Vers 21h, Santo Spirito fait ce qu'il a toujours eu l'intention de faire : il devient une place sociale. Florentins, étudiants et voyageurs arrivent avec des spritz et des verres de vin, et les bords de la place se remplissent du cliquetis doux des verres et du bruit plus aigu des gens essayant de parler les uns par-dessus les autres sans tout à fait réussir. Ce n'est pas le monde des clubs. Cela repose sur l'apéritif, sur la longue glissade de l'apéritif à la conversation tardive, avec assez de musique et de malice pour garder la nuit élastique.

La pièce la plus pleine de caractère de la place est Volume, au numéro 5r. C'était à l'origine un atelier de fabrication de formes de chapeaux, et les vieilles formes en bois sont encore accrochées aux murs, ce qui est exactement le genre de détail qui empêche un lieu de devenir générique. C'est à moitié café, à moitié salle de concert, avec des groupes live et des DJ les soirs de week-end. La pièce a de la mémoire ; on sent le vieux labeur sous le nouveau bruit.

À côté, PopCafé est l'option moins chère, plus gaie, plus indépendante, avec des places en terrasse et la qualité utile de ne pas se prendre trop au sérieux. Parfois, c'est le bon choix. Toutes les soirées à Florence n'ont pas besoin d'une thèse.

Pour les cocktails, marchez deux minutes hors de la place jusqu'à Mad Souls & Spirits au 36r du Borgo San Frediano. C'est minuscule, aux murs de briques, et construit autour de l'inventivité de Neri Fantechi et Julian Biondi, dont les boissons ont assez d'esprit pour éviter de devenir des gadgets. Il ouvre vers 18h et se remplit vite, ce qui arrive quand un bar devient une référence locale plutôt qu'un secret.

Si le vin est l'axe de la soirée, Le Volpi e l'Uva près du Ponte Vecchio, Piazza dei Rossi 1, est une institution depuis 1992, servant une quarantaine de vins au verre avec du fromage et de la charcuterie.
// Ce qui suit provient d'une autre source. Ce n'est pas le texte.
Lemma block_wf : Context.wf block.
Proof.
  apply Context.reachable_inv. unfold block, emit.
  repeat (eapply rtc_r; [|apply Context.step_emit_op]).
  repeat (eapply rtc_r; [|apply Context.step_new_const]).
  eapply rtc_r; [|by eapply (Context.step_new_global ctx1 _ Ty.I64 0 16 "x2"%string)].
  eapply rtc_r; [|by eapply (Context.step_new_global ctx0 _ Ty.I64 0 8 "x1"%string)].
  eapply rtc_r; [|by eapply (Context.step_new_fixed Context.new _ Ty.I64 5 "env"%string)].
  apply rtc_refl.
Qed.
End Sample.

Lemma optimize_correct_witness :
  exists ctx', optimize Sample.block = Some ctx' /\
    match run (W:=unit) (fun _ _ _ _ _ => None) (fun _ _ _ _ => None) (fun _ _ => false)
            Sample.block 5 (Running 0 (fun _ => 0) tt) with
    | Some r =>
        run (fun _ _ _ _ _ => None) (fun _ _ _ _ => None) (fun _ _ => false)
          ctx' 5 (Running 0 (fun _ => 0) tt) = Some r
    | None => False
    end.
Proof.
  destruct (optimize_correct Sample.block Sample.block_wf) as (ctx' & E & H);
    [by vm_compute|by vm_compute|].
  exists ctx'. split; [exact E|]. destruct (run _ _ _ _ _ _) as [r|] eqn:Er.
  - apply H; [|exact Er]. intros i x Hx.
    do 5 (destruct i as [|i]; [injection Hx as <-; split; vm_compute; congruence|]). done.
  - vm_compute in Er. discriminate.
Defined.

Lemma optimize_total_witness :
  exists ctx', optimize Sample.block = Some ctx' /\ Context.wf ctx' /\
    grows Sample.block ctx' /\
    Forall2 same_flow (Context.ops Sample.block) (Context.ops ctx').
Proof. apply (optimize_total Sample.block Sample.block_wf). by vm_compute. Defined.

(** ** Blocks the audit rejects

    Three blocks that are well typed and on which the optimized block computes
    something else; the audit refuses each of them. *)
Module Stale.

(** Value of temp [t] when the block has left, or after the steps. *)
Definition final (ctx : Context.Context) (n : nat) (σ : N -> Z) (t : N) : option Z :=
  match run (W:=unit) (fun _ _ _ _ _ => None) (fun _ _ _ _ => None) (fun _ _ => false)
          ctx n (Running 0 σ tt) with
  | Some (Running _ σ' _) | Some (Left _ σ' _) => Some (read (Context.temps ctx) σ' t)
  | None => None
  end.

Definition opt (ctx : Context.Context) : Context.Context := default ctx (optimize ctx).

(** [t5 = x1; x1 = x2; x2 = t5 + t5]: the copy [t5 = x1] outlives [x1]. *)
Definition copy_block : Context.Context :=
  Sample.emit Add [2; 5; 5]%N (Sample.emit Mov [1; 2]%N (Sample.emit Mov [5; 1]%N
    (Context.new_temp Sample.ctx4 Ty.I64).2)).

(** [if x2 == 0 goto L; x1 = 5; L: x2 = x1 + 0]: the constant of one path is used
    after the join. *)
Definition label_block : Context.Context :=
  Sample.emit ExitTb [0]%N (Sample.emit Add [2; 1; 4]%N (Sample.emit SetLabel [0]%N
    (Sample.emit Mov [1; 3]%N (Sample.emit BrCond [2; 4; 8; 0]%N Sample.ctx4)))).

Definition start (a b : Z) : N -> Z :=
  fun t => if decide (t = 1)%N then a else if decide (t = 2)%N then b else 0.


End Stale.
Ce n'est pas une liste ; c'est une philosophie.

Et pour le côté théâtral, Rasputin reste le speakeasy caché original de Florence : une porte sans marque à Santo Spirito, sonnez, cocktails classiques à l'intérieur. Une note honnête, car l'honnêteté fait partie du charme de l'Oltrarno : depuis que le conseil a clôturé les marches de l'église, la foule la plus bruyante de la nuit a en partie dérivé vers Sant'Ambrogio, donc la place est un peu plus calme qu'à son apogée. Elle reste animée. Elle est juste moins anarchique.
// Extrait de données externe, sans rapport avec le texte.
Lemma inputs_spec j :
  (j <= ni)%nat ->
  exists st life,
    foldl (input_arg ts args (length ts)) (st1, life1) (seq no j) = (st, life) /\
    length st = length ts /\ repr st (before_ins j) /\
    (forall p, LifeData.is_dead life (Z.of_nat p)
       = LifeData.is_dead life1 (Z.of_nat p) ||
         bool_decide (no <= p < no + j)%nat && dead_in p) /\
    (forall p, LifeData.is_sync life (Z.of_nat p)
       = bool_decide (no <= p < no + j)%nat && dead_in p && is_global_temp ts (arg args p)).
Proof.
  induction j as [|j IH]; intros Hj.
  { exists st1, life1. split_and!; try done.
    - intros p. rewrite bool_decide_eq_false_2 by lia. by rewrite orb_false_r.
    - intros p. by rewrite bool_decide_eq_false_2 by lia. }
  destruct IH as (st & life & E & Hl & Hr & Hd & Hs); [lia|].
  rewrite seq_S, foldl_app, E. cbn [foldl].
  pose proof (Hrange (no + j)%nat ltac:(lia)) as Hrk.
  pose proof (fun p => input_life st life j p Hr Hl ltac:(lia)) as Hlife. cbv zeta in Hlife.
  destruct (input_arg ts args (length ts) (st, life) (no + j)) as [st' life'] eqn:E'.
  cbn [snd] in Hlife. exists st', life'. split; [done|].
  assert (Est : st' = <[N.to_nat (arg args (no + j)) := true]> st).
  { revert E'. unfold input_arg. rewrite decide_False by lia. by intros [= <- _]. }
  split; [subst; by rewrite length_insert|]. split; [|split].
  - rewrite Est. eapply repr_ext; [|apply repr_insert; [lia|exact Hr]]. intros t.
    unfold before_ins. rewrite take_S_arg by (rewrite length_drop; lia). rewrite arg_drop.
    case_decide as Et.
    + by rewrite (bool_decide_eq_true_2 (t ∈ _)) by set_solver.
    + by rewrite (bool_decide_ext (t ∈ _ ++ _) (t ∈ take j (drop no args))) by set_solver.
  - intros p. destruct (Hlife p) as [-> _]. rewrite Hd, <- orb_assoc. f_equal.
    destruct (decide (p = no + j)%nat) as [->|Hne].
    + rewrite (bool_decide_eq_false_2 (no <= no + j < no + j)%nat) by lia.
      by rewrite !bool_decide_eq_true_2 by lia.
    + rewrite (bool_decide_eq_false_2 (p = _)), orb_false_r by done. f_equal.
      apply bool_decide_ext. lia.
  - intros p. destruct (Hlife p) as [_ ->]. rewrite Hs.
    destruct (decide (p = no + j)%nat) as [->|Hne].
    + rewrite (bool_decide_eq_false_2 (no <= no + j < no + j)%nat) by lia.
      by rewrite !bool_decide_eq_true_2 by lia.
    + rewrite (bool_decide_eq_false_2 (p = _)), orb_false_r by done. do 2 f_equal.
      apply bool_decide_ext. lia.
Qed.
La salle avant de Volume sur la Piazza Santo Spirito, vieilles formes de chapeaux en bois aux murs, équipement DJ et lumière de bar en soirée

Choses à faire / que voir

Commencez, comme le quartier l'exige, par la Basilique Santo Spirito. L'église n'est pas seulement un site ; c'est la grammaire de la place. Entrez pour l'intérieur de Brunelleschi et le crucifix adolescent de Michel-Ange, puis ressortez et regardez la place se recomposer autour de vous. Si vous planifiez bien votre visite, les marchés de la place ajoutent une autre dimension : le marché aux antiquités le deuxième dimanche de la plupart des mois, et la charmante Fierucola, marché bio et artisanal le troisième dimanche, tous deux environ de 9h00 à 19h00. Le premier est pour l'œil du collectionneur, le second pour la conscience plus pratique. Florence peut être étonnamment bonne pour les deux.
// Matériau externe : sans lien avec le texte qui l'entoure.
(** Up to the page list: the block is marked and off its page. *)
Lemma invalidate_page_part :
  exists st3,
    (st1 <-! upd st i set_invalid ;;
     unlink_page (dec_code_page st1 (page_key tb)) (page_key tb) i) = Some st3 /\
    hash_linked st3 /\ page_linked st3 /\ heads_ok st3 /\
    (forall j, hashed st3 j <-> hashed st j) /\ (forall j, paged st3 j <-> paged st j /\ j <> i) /\
    global_gen st3 = global_gen st /\ hash st3 = hash st /\ length (tbs st3) = length (tbs st) /\
    (forall k t, tbs st !! k = Some t -> exists n, tbs st3 !! k
       = Some (set_page_next n (if decide (k = i) then set_invalid t else t))) /\
    (forall p, p <> page_key tb -> code_page st3 p = code_page st p) /\
    (forall p, 0 <= code_page st p -> 0 <= code_page st3 p).
Proof.
  rewrite (upd_Some st i tb) by done.
  set (st1 := set_tbs st (<[i := set_invalid tb]> (tbs st))).
  set (st2 := dec_code_page st1 (page_key tb)).
  assert (E2 : tbs st2 = <[i := set_invalid tb]> (tbs st) /\ hash st2 = hash st /\
    page_heads st2 = page_heads st /\ global_gen st2 = global_gen st).
  { unfold st2, dec_code_page. by case_if. }
  destruct E2 as (Et & Eh & Ep & Eg).
  destruct (lists_frame st st2 Hhash Hpage Eh Ep) as (Hh2 & Hp2 & Hhd2 & Hpd2).
  { rewrite Et. by apply (same_links_insert _ _ tb). }
  assert (Hi2 : tbs st2 !! i = Some (set_invalid tb)).
  { rewrite Et. apply list_lookup_insert_eq. by eapply lookup_lt_Some. }
  destruct (unlink_page_spec st2 i (set_invalid tb) Hp2) as
    (st3 & E3 & Hp3 & Hpd3 & Hr3 & Ec3 & Eh3 & Eg3); [by unfold heads_ok; rewrite Ep|done|].
  exists st3. split; [exact E3|]. destruct (relinked_page_ids _ _ Hr3) as (_ & _ & Hk3).
  destruct (linked_frame hash_next hash_key (hash st2) (tbs st2) (tbs st3) Hh2) as [Hh3 Hhd3].
  { intros k t _ Ht. destruct (Hk3 k t Ht) as (t' & ? & ? & ? & _). eauto. }
  split; [by unfold hash_linked; rewrite Eh3|]. split; [done|]. split_and!.
  - intros p Hge. destruct (Hp3 p) as (c & Hc & Hk). destruct (page_heads st3 !! p) as [j|] eqn:E;
      [exfalso|done]. inversion Hc as [|? tj ? Hj Hcj]; subst.
    assert (Hpg : paged st3 j) by (exists p, (j :: c0); rewrite E; split; [done|by left]).
    apply Hpd3 in Hpg as [Hpg _]. destruct (Hk j) as (t' & Ht' & <-); [by left|]. simplify_eq.
    destruct (on_list_lookup _ _ _ _ Hpg) as [t2 Ht2].
    destruct (proj2 Hr3 j t2 Ht2) as [n Hn]. simplify_eq.
    pose proof (paged_range st2 j t2 Hp2 ltac:(by unfold heads_ok; rewrite Ep) Hpg Ht2) as Hlt.
    unfold page_key in *. simpl in Hge. lia.
  - intros j. unfold hashed. rewrite Eh3, Hhd3. apply Hhd2.
  - intros j. rewrite Hpd3, Hpd2. done.
  - congruence.
  - congruence.
  - rewrite (proj1 Hr3), Et. by rewrite length_insert.
  - intros k t Hk. destruct (decide (k = i)) as [->|Hne].
    + simplify_eq. by apply (proj2 Hr3).
    + apply (proj2 Hr3). rewrite Et. by rewrite list_lookup_insert_ne.
  - intros p Hne. unfold code_page. rewrite Ec3. unfold st2, dec_code_page.
    case_if; [|done]. simpl. by rewrite lookup_insert_ne.
  - intros p. unfold code_page. rewrite Ec3. unfold st2, dec_code_page. case_if; [|done]. simpl.
    destruct (decide (page_key tb = p)) as [->|]; [|by rewrite lookup_insert_ne].
    rewrite lookup_insert_eq. simpl. lia.
Qed.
L'église elle-même est l'ancre, mais le plus grand plaisir du quartier est la facilité avec laquelle il s'ouvre sur le reste de l'Oltrarno. Une courte marche vers le sud vous mène au Palais Pitti et aux Jardins de Boboli, le palais médicéen et les jardins en terrasses qui restent l'une des grandes échappées vertes de Florence. C'est un après-midi pour se déplacer lentement, pour grimper pour la vue sur la ville, pour se rappeler que le pouvoir à Florence a toujours été autant une question de paysage que d'architecture.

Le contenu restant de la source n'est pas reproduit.